(* ===== verification/MemberDrain.v ===== *)
(** * Draining a cluster member ([src/internal/memberdrain/drain.go])

    [Drain] marks the member drained, closes its gate and waits for the running
    workers to finish; [Restore] hands it back. Their effects are a record of
    operations on a world type, as the source injects them; the deployed
    operations are the marker, the pressure gate and the cluster of
    [PressurePublish]. *)

From S2P Require Import Prelude PressureGate PressurePublish.

Local Open Scope Z_scope.
Local Open Scope go_scope.

(** ** Effects *)

(** An operation on the world that may fail. *)
Definition Op (W A : Type) : Type := W → W * result A.

Definition op_ret {W A} (a : A) : Op W A := λ w, (w, Ok a).
Definition op_fail {W A} (e : error) : Op W A := λ w, (w, Err e).
Definition op_bind {W A B} (m : Op W A) (k : A → Op W B) : Op W B := λ w,
  match m w with
  | (w', Ok a) => k a w'
  | (w', Err e) => (w', Err e)
  end.
Definition op_wrap {W A} (format : string) (args : list string) (m : Op W A) : Op W A := λ w,
  match m w with
  | (w', Ok a) => (w', Ok a)
  | (w', Err e) => (w', Err (Wrapf format args e))
  end.
Definition op_lift {W A} (r : result A) : Op W A := λ w, (w, r).

Notation "'do' x '<-' m ; k" := (op_bind m (λ x, k))
  (at level 20, x pattern, m at level 100, k at level 200, right associativity) : go_scope.

(** ** Data *)

Record Instance_ := {
  Instance_Name : string;
  Instance_Location : string;
  Instance_Status : string;
}.

Record Occupant := {
  Occupant_Name : string;
  Occupant_Status : string;
}.

(** The injected operations. [Deps_valid] is whether none of them is nil, and
    [Context] is the state of the caller's context. *)
Record Deps (W : Type) := {
  Deps_valid : bool;
  Context_Err : Op W unit;
  GetInstances : Op W (list Instance_);
  IsActive : string → Op W bool;
  Start : string → Op W unit;
  Gate_ForceClose : string → Op W string;
  Gate_Reopen : Op W string;
  Marker_Set : string → Op W unit;
  Marker_Clear : Op W unit;
  Sleep : Duration → Op W unit;
  Now : W → W * Time;
}.
Arguments Deps_valid {_} _.
Arguments Context_Err {_} _ _.
Arguments GetInstances {_} _ _.
Arguments IsActive {_} _ _ _.
Arguments Start {_} _ _ _.
Arguments Gate_ForceClose {_} _ _ _.
Arguments Gate_Reopen {_} _ _.
Arguments Marker_Set {_} _ _ _.
Arguments Marker_Clear {_} _ _.
Arguments Sleep {_} _ _ _.
Arguments Now {_} _ _.

Record Options := {
  Drain_MemberName : string;
  Drain_Reason : string;
  TimerUnit : string;
  Timeout : Duration;
  Poll : Duration;
  Drain_Apply : bool;
  FenceOnly : bool;
}.

Record Result := {
  R_MemberName : string;
  R_Action : string;
  R_Reason : string;
  R_TimerUnit : string;
  R_TimerRunning : bool;
  R_GateClosed : bool;
  R_GateRepublished : bool;
  R_SchedulerInstance : string;
  R_Occupants : list Occupant;
  R_WaitedSecs : Z;
  R_Drained : bool;
  R_TimedOut : bool;
  R_Applied : bool;
  R_FenceOnly : bool;
}.

Definition DefaultTimerUnit := "gha-pressure-gate.timer".
Definition DefaultTimeout : Duration := 45 * Minute.
Definition DefaultPoll : Duration := 5 * Second.

(** ** Operations *)

Definition occupant_less (a b : Occupant) : bool := string_ltb (Occupant_Name a) (Occupant_Name b).

Definition occupants_of (member : string) (instances : list Instance_) : list Occupant :=
  sort_slice occupant_less
    ((λ i, {| Occupant_Name := Instance_Name i; Occupant_Status := Instance_Status i |}) <$>
     filter (λ i, Instance_Location i = member ∧ Instance_Status i ≠ "Stopped") instances).

Definition Occupancy {W} (deps : Deps W) (member : string) : Op W (list Occupant) :=
  if bool_decide (member = "") then op_fail (Errorf "member occupancy requires a client and a member name" [])
  else do instances <- op_wrap "list instances: %w" [] (GetInstances deps); op_ret (occupants_of member instances).

Definition valid_deps {W} (deps : Deps W) : result unit :=
  fail_if (negb (Deps_valid deps)) (Errorf "drain requires a client, unit control, a gate and a drain marker" []).

Definition normalised (o : Options) : result Options :=
  fail_if (bool_decide (Drain_MemberName o = "")) (Errorf "drain requires a member name" []);;
  let unit_ := if bool_decide (TimerUnit o = "") then DefaultTimerUnit else TimerUnit o in
  let timeout := if Timeout o <=? 0 then DefaultTimeout else Timeout o in
  let poll := if Poll o <=? 0 then DefaultPoll else Poll o in
  fail_if (timeout <? poll) (Errorf "drain poll interval %s exceeds its timeout %s" []);;
  Ok {| Drain_MemberName := Drain_MemberName o; Drain_Reason := Drain_Reason o; TimerUnit := unit_;
        Timeout := timeout; Poll := poll; Drain_Apply := Drain_Apply o; FenceOnly := FenceOnly o |}.

Definition drain_result (o : Options) : Result := {|
  R_MemberName := Drain_MemberName o; R_Action := if FenceOnly o then "fence" else "drain";
  R_Reason := Drain_Reason o; R_TimerUnit := TimerUnit o; R_TimerRunning := false; R_GateClosed := false;
  R_GateRepublished := false; R_SchedulerInstance := ""; R_Occupants := []; R_WaitedSecs := 0;
  R_Drained := false; R_TimedOut := false; R_Applied := Drain_Apply o; R_FenceOnly := FenceOnly o |}.

(** The report without [Apply]. *)
Definition drain_report {W} (deps : Deps W) (o : Options) : Op W Result :=
  do occupants <- Occupancy deps (Drain_MemberName o);
  do running <- IsActive deps (TimerUnit o);
  let r := drain_result o in
  op_ret {|
    R_MemberName := R_MemberName r; R_Action := R_Action r; R_Reason := R_Reason r; R_TimerUnit := R_TimerUnit r;
    R_TimerRunning := running; R_GateClosed := false; R_GateRepublished := false; R_SchedulerInstance := "";
    R_Occupants := occupants; R_WaitedSecs := 0; R_Drained := bool_decide (occupants = []); R_TimedOut := false;
    R_Applied := R_Applied r; R_FenceOnly := R_FenceOnly r |}.

(** What a wait ends with. *)
Definition waited_result (o : Options) (scheduler : string) (occupants : list Occupant) (waited : Z)
    (timedOut : bool) : Result := {|
  R_MemberName := Drain_MemberName o; R_Action := if FenceOnly o then "fence" else "drain";
  R_Reason := Drain_Reason o; R_TimerUnit := TimerUnit o; R_TimerRunning := false; R_GateClosed := true;
  R_GateRepublished := false; R_SchedulerInstance := scheduler; R_Occupants := occupants; R_WaitedSecs := waited;
  R_Drained := bool_decide (occupants = []); R_TimedOut := timedOut; R_Applied := Drain_Apply o;
  R_FenceOnly := FenceOnly o |}.

(** The waiting loop; [None] when the fuel runs out. Each turn lists the
    instances, reads the clock for the report, and reads it again for the
    deadline. *)
Fixpoint drain_loop {W} (deps : Deps W) (o : Options) (scheduler : string) (started : Time) (fuel : nat) (w : W)
    : option (W * result Result) :=
  match fuel with
  | O => None
  | S fuel =>
      match Occupancy deps (Drain_MemberName o) w with
      | (w, Err e) => Some (w, Err e)
      | (w, Ok occupants) =>
          let '(w, t1) := Now deps w in
          let waited := Sub t1 started ⊘ Second in
          if bool_decide (occupants = []) then Some (w, Ok (waited_result o scheduler occupants waited false))
          else if FenceOnly o then Some (w, Ok (waited_result o scheduler occupants waited false))
          else
            let '(w, t2) := Now deps w in
            if negb (Before t2 (Add started (Timeout o)))
            then Some (w, Ok (waited_result o scheduler occupants waited true))
            else match Sleep deps (Poll o) w with
                 | (w, Err e) => Some (w, Err e)
                 | (w, Ok _) => drain_loop deps o scheduler started fuel w
                 end
      end
  end.

(** The checks both operations start with. *)
Definition prepare {W} (deps : Deps W) (o : Options) : Op W Options :=
  do _ <- Context_Err deps; do _ <- op_lift (valid_deps deps); op_lift (normalised o).

Definition Drain {W} (deps : Deps W) (o : Options) (fuel : nat) (w : W) : option (W * result Result) :=
  match (do o <- prepare deps o;
         do _ <- op_lift (fail_if (bool_decide (Drain_Reason o = ""))
           (Errorf "drain requires a reason, which is published as the gate's close reason" []));
         op_ret o) w with
  | (w, Err e) => Some (w, Err e)
  | (w, Ok o) =>
      if negb (Drain_Apply o) then Some (drain_report deps o w)
      else
        match (do _ <- op_wrap "set the drain marker on %s: %w" [Drain_MemberName o] (Marker_Set deps (Drain_Reason o));
               op_wrap "close the gate on %s: %w" [Drain_MemberName o] (Gate_ForceClose deps (Drain_Reason o))) w with
        | (w, Err e) => Some (w, Err e)
        | (w, Ok scheduler) =>
            let '(w, started) := Now deps w in
            drain_loop deps o scheduler started fuel w
        end
  end.

Definition restore_result (o : Options) (running republished : bool) (scheduler : string) : Result := {|
  R_MemberName := Drain_MemberName o; R_Action := "restore"; R_Reason := ""; R_TimerUnit := TimerUnit o;
  R_TimerRunning := running; R_GateClosed := false; R_GateRepublished := republished;
  R_SchedulerInstance := scheduler; R_Occupants := []; R_WaitedSecs := 0; R_Drained := false; R_TimedOut := false;
  R_Applied := Drain_Apply o; R_FenceOnly := false |}.

Definition Restore {W} (deps : Deps W) (o : Options) : Op W Result :=
  do o <- prepare deps o;
  do running <- IsActive deps (TimerUnit o);
  if negb (Drain_Apply o) then op_ret (restore_result o running false "")
  else
    do _ <- op_wrap "clear the drain marker on %s: %w" [Drain_MemberName o] (Marker_Clear deps);
    do scheduler <- op_wrap "republish the gate on %s: %w" [Drain_MemberName o] (Gate_Reopen deps);
    do _ <- op_wrap "start %s: %w" [TimerUnit o] (Start deps (TimerUnit o));
    op_ret (restore_result o true true scheduler).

+++

_WHAT THE TASK REQUIRES_: What you copy out must be exactly the lines from the line containing "deps (TimerUnit o));" through the end of the records.

_REPLY TO THE TASK_:
    do _ <- op_wrap "start %s: %w" [TimerUnit o] (Start deps (TimerUnit o));
    op_ret (restore_result o true true scheduler).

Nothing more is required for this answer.